Metode MPN merupakan uji deretan tabung yang menyuburkan

pertumbuhan koliform sehingga diperoleh nilai untuk menduga jumlah
koliform dalam sampel yang diuji. Uji positif akan menghasilkan angka
indeks. Angka ini disesuaikan dengan tabel MPN untuk menentukan jumlah
koliform dalam sampel (Pakadang, S, 2010).
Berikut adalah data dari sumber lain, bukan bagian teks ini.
(* ===== verification/PkgParam.v ===== *)
(** * Package metadata (src/sm_pkg.c, first part)

    What src/sm_pkg.c reads from bytes that are already in memory: param.sfo and
    param.json, the ids they hold, the SDK version recorded in them and in an
    executable, and the tests on paths.

    Reads of a buffer go through [slice] and [le_at]: [None] of the outer
    [option] is an access outside it.  A buffer that was filled only in part is
    the bytes that were filled, so an access to what was not is [None] too.
    json-c is a parameter, as in GameInfo.v. *)
From S2P Require Import Prelude CString Bytes GameInfo SelfReader IniFile ConfigState.
Open Scope Z_scope.
Open Scope c_scope.

Definition MAX_CONTENT_ID : nat := 128.
Definition MAX_GAME_VERSION : nat := 32.
Definition CATEGORY_SIZE : nat := 16.

(** The fields of [sm_pkg_info_t] that the package's own metadata fills. *)
Record pkg_meta := PkgMeta {
  pm_title_id : string; pm_title_name : string; pm_content_id : string; pm_category : string;
  pm_app_ver : string; pm_sdk_version : Z; pm_icon_offset : Z; pm_icon_size : Z;
}.

#[export] Instance pkg_meta_eq_dec : EqDecision pkg_meta.
Proof. solve_decision. Defined.

Definition empty_meta : pkg_meta := PkgMeta "" "" "" "" "" 0 0 0.

(** The character arrays among them. *)
Inductive text_field := FTitleId | FTitle | FContentId | FCategory | FAppVer.

#[export] Instance text_field_eq_dec : EqDecision text_field.
Proof. solve_decision. Defined.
Bakteri koliform adalah bakteri indikator keberadaan bakteri

patogenik lain dengan kata lain merupakan bakteri indikator sebagai tanda
bahwa adanya pencemaran bakteri patogen. Penentuan koliform fecal menjadi
indikator pencemaran dikarenakan jumlah koloninya pasti berkorelasi positif
dengan keberadaan bakteri patogen. Keuntungan mendeteksi koliform adalah
jauh lebih murah, cepat, dan sederhana daripada mendeteksi bakteri patogenik
lain. Koliform merupakan suatu grup bakteri yang digunakan sebagai indikator
adanya pencemaran dan kondisi sanitasi yang tidak baik terhadap air,
makanan, susu dan produk-produk susu. Pada saat perhitungan koloni, apabila
jumlah koloni yang di temukan kurang dari standart yang telah di tetapkan,
maka suatu sampel bisa di katakan murni (Umbreit, 1960).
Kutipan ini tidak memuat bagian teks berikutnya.